Agmon adds, "People want trusted information from their friends, but may not know who in their network is knowledgeable about a given topic. We make Web search more fun and meaningful by prioritizing results based on a user's network, while enabling the user to discover others in their extended network who share common interests."

Even without registering for an account, Delver will try to determine who you are by searching any public social network profiles you may have on sites like Flickr, Facebook, and YouTube. If you do decide to register on the site, though, you can then choose to associate your accounts with Delver in order to obtain even more accurate results. Delver currently indexes the entire web, and specifically indexes people's social connections on flickr, MySpace, LinkedIn, YouTube, hi5, facebook, Blogger, and, they are adding more all the time. When they go into public beta (circa May, 2008), an optional email import process will be provided as well.

Maximizing Your "Whole" Social Network

Many of us have friends, family members, or colleagues on sites like MySpace and facebook who aren't into using all the latest and greatest web apps and technologies.

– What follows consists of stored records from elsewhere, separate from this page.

(** ** Pid namespaces *)

Definition getpidns (i : nat) : K nstate pid_namespace :=
  o ← gets (λ s, pt_pid_namespaces s !! i);
  deref o.
Definition updpidns (i : nat) (f : pid_namespace → pid_namespace) : K nstate unit :=
  modify (λ s, set_pt_pid_namespaces (alter f i (pt_pid_namespaces s)) s).

Definition set_pid_namespace (i : nat) (count : Z) (parent : option nat) (next_pid depth : Z)
    (is_pid_1_killed : bool) : K nstate unit :=
  updpidns i (λ p, PidNamespace count parent (pn_lock p) next_pid depth is_pid_1_killed).

Definition init_pid_namespaces : K nstate unit :=
  modify (set_pt_lock false);;
  for_each (seq 0 NNAMESPACE) (λ i,
    updpidns i (set_pn_lock false);;
    set_pid_namespace i 0 None 0 0 false).

Definition check_is_pid_namespace_legal (i : nat) : K nstate bool :=
  p ← getpidns i;
  mret (pn_depth p <? Z.of_nat PID_NAMESPACE_MAX_DEPTH).

Definition increase_pid_namespace_count (i : nat) : K nstate nat :=
  acquire pt_lock_l;;
  updpidns i (λ p, set_pn_count (pn_count p + 1) p);;
  release pt_lock_l;;
  mret i.

Definition remove_from_pid_namespace (i : nat) : K nstate unit :=
  acquire pt_lock_l;;
  updpidns i (λ p, set_pn_count (pn_count p - 1) p);;
  p ← getpidns i;
  if pn_count p <? 0 then panic "remove_from_pid_namespace: this pid_namespace is never used" else
  release pt_lock_l.

(** The loop of [create_new_pid_namespace]: the first entry not in use. *)
Fixpoint free_pid_namespace (i : nat) (l : list pid_namespace) : option nat :=
  match l with
  | [] => None
  | p :: l => if pn_count p =? 0 then Some i else free_pid_namespace (S i) l
  end.
Definition create_new_pid_namespace (parent : option nat) : K nstate nat :=
  acquire pt_lock_l;;
  l ← gets pt_pid_namespaces;
  match free_pid_namespace 0 l with
  | Some i =>
      (match parent with
       | None => set_pid_namespace i 1 parent 1 1 false
       | Some q => p ← getpidns q; set_pid_namespace i 1 parent 1 (pn_depth p + 1) false
       end);;
      release pt_lock_l;;
      mret i
  | None =>
      release pt_lock_l;;
      panic "all pid_namespaces are occupied"
  end.

(** The lock of one namespace. *)
Definition pn_lock_l (i : nat) : lens nstate bool :=
  Lens (λ s, match pt_pid_namespaces s !! i with Some p => pn_lock p | None => false end)
    (λ v s, set_pt_pid_namespaces (alter (set_pn_lock v) i (pt_pid_namespaces s)) s).

Definition alloc_new_pid (i : nat) : K nstate Z :=
  acquire (pn_lock_l i);;
  p ← getpidns i;
  updpidns i (λ p, set_pn_next_pid (s32 (pn_next_pid p + 1)) p);;
  release (pn_lock_l i);;
  mret (pn_next_pid p).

These friends may have a MySpace profile or a blog, but without visiting these sites directly, there was no way to gather information from these people before. Now with Delver, their profiles and contributions to your social graph are indexed.

No one has to sign up for Delver for you to have them included in your search results.

This is a real breakthrough since prior to Delver, the maximum value you would get out of social networks was directly related to how many of your friends would join. I don't know about you, but I still have plenty of friends who are on MySpace and nothing else, and are quite content with that. With each new social network I joined, the number of my non-tech friends that would follow me dwindled down to nearly nothing. Now it doesn't matter. They can stay on MySpace forever and yet the content they create there will be valuable to me.

Privacy Concerns?

It's important to understand that Delver doesn't display anything that isn't already publicly available. "If Google can get to it, so can Delver," says Agmon. But Delver just makes it so much easier to do so. You can access people's social information with such ease that anyone who hasn't been good about setting their profiles to "private" (or who doesn't know to do so), may be surprised to find themselves searchable on Delver.

Using Delver

After claiming your identity in Delver, your social graph is mapped and displayed for you beneath the Delver search box. Dotted lines connect you to your friends and your "friends of friends."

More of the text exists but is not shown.